Entries taken from a collection
= = = = = = =

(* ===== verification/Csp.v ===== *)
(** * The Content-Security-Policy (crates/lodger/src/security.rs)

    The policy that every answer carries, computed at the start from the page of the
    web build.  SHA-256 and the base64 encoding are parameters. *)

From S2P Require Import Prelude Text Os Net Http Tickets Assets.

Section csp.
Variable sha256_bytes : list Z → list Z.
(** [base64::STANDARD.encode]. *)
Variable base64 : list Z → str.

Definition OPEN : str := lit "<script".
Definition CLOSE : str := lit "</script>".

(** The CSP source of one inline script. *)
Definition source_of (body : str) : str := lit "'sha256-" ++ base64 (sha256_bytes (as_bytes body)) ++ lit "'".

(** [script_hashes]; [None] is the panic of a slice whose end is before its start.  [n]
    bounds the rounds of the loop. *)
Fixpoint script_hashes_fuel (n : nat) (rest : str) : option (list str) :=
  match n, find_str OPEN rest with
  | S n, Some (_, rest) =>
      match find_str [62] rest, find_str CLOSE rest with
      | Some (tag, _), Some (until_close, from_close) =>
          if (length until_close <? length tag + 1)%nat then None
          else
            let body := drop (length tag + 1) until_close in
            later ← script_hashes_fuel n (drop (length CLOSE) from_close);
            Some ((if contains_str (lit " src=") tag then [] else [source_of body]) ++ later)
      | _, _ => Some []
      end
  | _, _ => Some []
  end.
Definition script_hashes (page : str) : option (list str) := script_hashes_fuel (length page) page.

= = = = = = =

Looking at the entries, how many lines contain the string "rest"? The answer is that number alone.

4